» What the task asks
Your task is to repeat exactly the lines below between the line holding "From stdpp Require" and the line holding "inProgress was n *)", inclusive, and only those.

Stored items:
————
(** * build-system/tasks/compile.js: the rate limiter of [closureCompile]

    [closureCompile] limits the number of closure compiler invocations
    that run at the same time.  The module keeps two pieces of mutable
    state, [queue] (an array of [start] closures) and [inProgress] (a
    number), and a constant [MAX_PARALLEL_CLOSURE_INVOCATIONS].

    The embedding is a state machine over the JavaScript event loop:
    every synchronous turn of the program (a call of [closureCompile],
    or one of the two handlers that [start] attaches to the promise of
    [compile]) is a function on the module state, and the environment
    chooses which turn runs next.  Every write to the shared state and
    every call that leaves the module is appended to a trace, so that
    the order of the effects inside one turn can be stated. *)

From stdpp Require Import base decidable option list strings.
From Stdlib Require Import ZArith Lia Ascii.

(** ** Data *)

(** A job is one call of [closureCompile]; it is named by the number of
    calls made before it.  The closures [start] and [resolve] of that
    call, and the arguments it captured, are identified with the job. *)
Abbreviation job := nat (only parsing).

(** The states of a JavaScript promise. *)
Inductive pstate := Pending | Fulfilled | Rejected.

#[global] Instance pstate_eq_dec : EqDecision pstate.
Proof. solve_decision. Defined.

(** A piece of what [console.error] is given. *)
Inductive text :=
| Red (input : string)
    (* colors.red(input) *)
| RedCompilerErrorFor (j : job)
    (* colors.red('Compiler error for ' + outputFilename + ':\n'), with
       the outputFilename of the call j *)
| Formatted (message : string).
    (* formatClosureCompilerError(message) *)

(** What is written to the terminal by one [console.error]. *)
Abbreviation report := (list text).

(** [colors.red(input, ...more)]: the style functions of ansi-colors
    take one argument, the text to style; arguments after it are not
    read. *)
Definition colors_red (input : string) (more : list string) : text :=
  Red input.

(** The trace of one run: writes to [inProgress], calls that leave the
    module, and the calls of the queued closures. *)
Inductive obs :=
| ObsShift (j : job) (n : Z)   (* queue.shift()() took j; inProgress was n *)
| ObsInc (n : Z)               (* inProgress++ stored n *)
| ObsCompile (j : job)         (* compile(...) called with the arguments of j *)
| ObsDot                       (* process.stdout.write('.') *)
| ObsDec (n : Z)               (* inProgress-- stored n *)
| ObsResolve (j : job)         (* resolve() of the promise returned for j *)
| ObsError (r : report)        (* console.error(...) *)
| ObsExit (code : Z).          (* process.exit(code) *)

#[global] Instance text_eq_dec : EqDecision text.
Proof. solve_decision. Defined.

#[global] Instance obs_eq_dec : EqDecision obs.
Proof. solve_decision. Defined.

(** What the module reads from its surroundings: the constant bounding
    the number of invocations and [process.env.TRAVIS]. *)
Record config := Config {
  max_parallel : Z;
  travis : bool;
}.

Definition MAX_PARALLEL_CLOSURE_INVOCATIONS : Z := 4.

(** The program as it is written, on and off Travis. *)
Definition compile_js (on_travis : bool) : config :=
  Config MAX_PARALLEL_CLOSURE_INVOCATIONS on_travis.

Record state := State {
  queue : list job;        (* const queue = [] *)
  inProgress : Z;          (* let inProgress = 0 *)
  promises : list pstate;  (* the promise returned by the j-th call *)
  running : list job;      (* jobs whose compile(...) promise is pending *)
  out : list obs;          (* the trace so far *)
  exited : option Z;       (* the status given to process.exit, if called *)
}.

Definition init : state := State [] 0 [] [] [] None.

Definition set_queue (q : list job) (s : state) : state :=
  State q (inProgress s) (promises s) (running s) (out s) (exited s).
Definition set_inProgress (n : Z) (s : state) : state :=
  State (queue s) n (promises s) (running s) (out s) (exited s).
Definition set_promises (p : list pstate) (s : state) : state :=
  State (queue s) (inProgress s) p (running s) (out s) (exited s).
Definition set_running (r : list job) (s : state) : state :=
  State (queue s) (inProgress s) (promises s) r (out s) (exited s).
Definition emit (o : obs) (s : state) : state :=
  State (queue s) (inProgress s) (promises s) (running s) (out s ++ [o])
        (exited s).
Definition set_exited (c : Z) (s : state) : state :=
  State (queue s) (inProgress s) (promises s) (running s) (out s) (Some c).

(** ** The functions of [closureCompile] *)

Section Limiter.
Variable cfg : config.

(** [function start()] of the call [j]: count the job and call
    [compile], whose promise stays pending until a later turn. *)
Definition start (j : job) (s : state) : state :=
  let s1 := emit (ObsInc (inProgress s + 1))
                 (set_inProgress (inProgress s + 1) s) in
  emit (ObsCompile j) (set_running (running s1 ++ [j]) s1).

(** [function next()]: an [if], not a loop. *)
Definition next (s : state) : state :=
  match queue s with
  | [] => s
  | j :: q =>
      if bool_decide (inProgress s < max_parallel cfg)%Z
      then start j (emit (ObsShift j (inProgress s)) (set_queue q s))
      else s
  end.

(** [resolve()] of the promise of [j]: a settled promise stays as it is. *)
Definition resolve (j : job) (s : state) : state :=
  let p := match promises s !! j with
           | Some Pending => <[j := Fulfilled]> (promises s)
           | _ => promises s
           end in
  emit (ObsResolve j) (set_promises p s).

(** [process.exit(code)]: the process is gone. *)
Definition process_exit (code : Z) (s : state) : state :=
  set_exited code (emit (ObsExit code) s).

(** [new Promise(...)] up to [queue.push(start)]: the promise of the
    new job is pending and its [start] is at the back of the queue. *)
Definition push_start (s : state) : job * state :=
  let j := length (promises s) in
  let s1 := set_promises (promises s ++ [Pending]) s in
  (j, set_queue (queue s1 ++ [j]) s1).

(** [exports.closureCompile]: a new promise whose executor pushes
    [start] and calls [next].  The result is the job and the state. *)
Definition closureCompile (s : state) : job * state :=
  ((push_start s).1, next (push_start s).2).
————
» Response to the exercise
From stdpp Require Import base decidable option list strings.
From Stdlib Require Import ZArith Lia Ascii.

(** ** Data *)

(** A job is one call of [closureCompile]; it is named by the number of
    calls made before it.  The closures [start] and [resolve] of that
    call, and the arguments it captured, are identified with the job. *)
Abbreviation job := nat (only parsing).

(** The states of a JavaScript promise. *)
Inductive pstate := Pending | Fulfilled | Rejected.

#[global] Instance pstate_eq_dec : EqDecision pstate.
Proof. solve_decision. Defined.

(** A piece of what [console.error] is given. *)
Inductive text :=
| Red (input : string)
    (* colors.red(input) *)
| RedCompilerErrorFor (j : job)
    (* colors.red('Compiler error for ' + outputFilename + ':\n'), with
       the outputFilename of the call j *)
| Formatted (message : string).
    (* formatClosureCompilerError(message) *)

(** What is written to the terminal by one [console.error]. *)
Abbreviation report := (list text).

(** [colors.red(input, ...more)]: the style functions of ansi-colors
    take one argument, the text to style; arguments after it are not
    read. *)
Definition colors_red (input : string) (more : list string) : text :=
  Red input.

(** The trace of one run: writes to [inProgress], calls that leave the
    module, and the calls of the queued closures. *)
Inductive obs :=
| ObsShift (j : job) (n : Z)   (* queue.shift()() took j; inProgress was n *)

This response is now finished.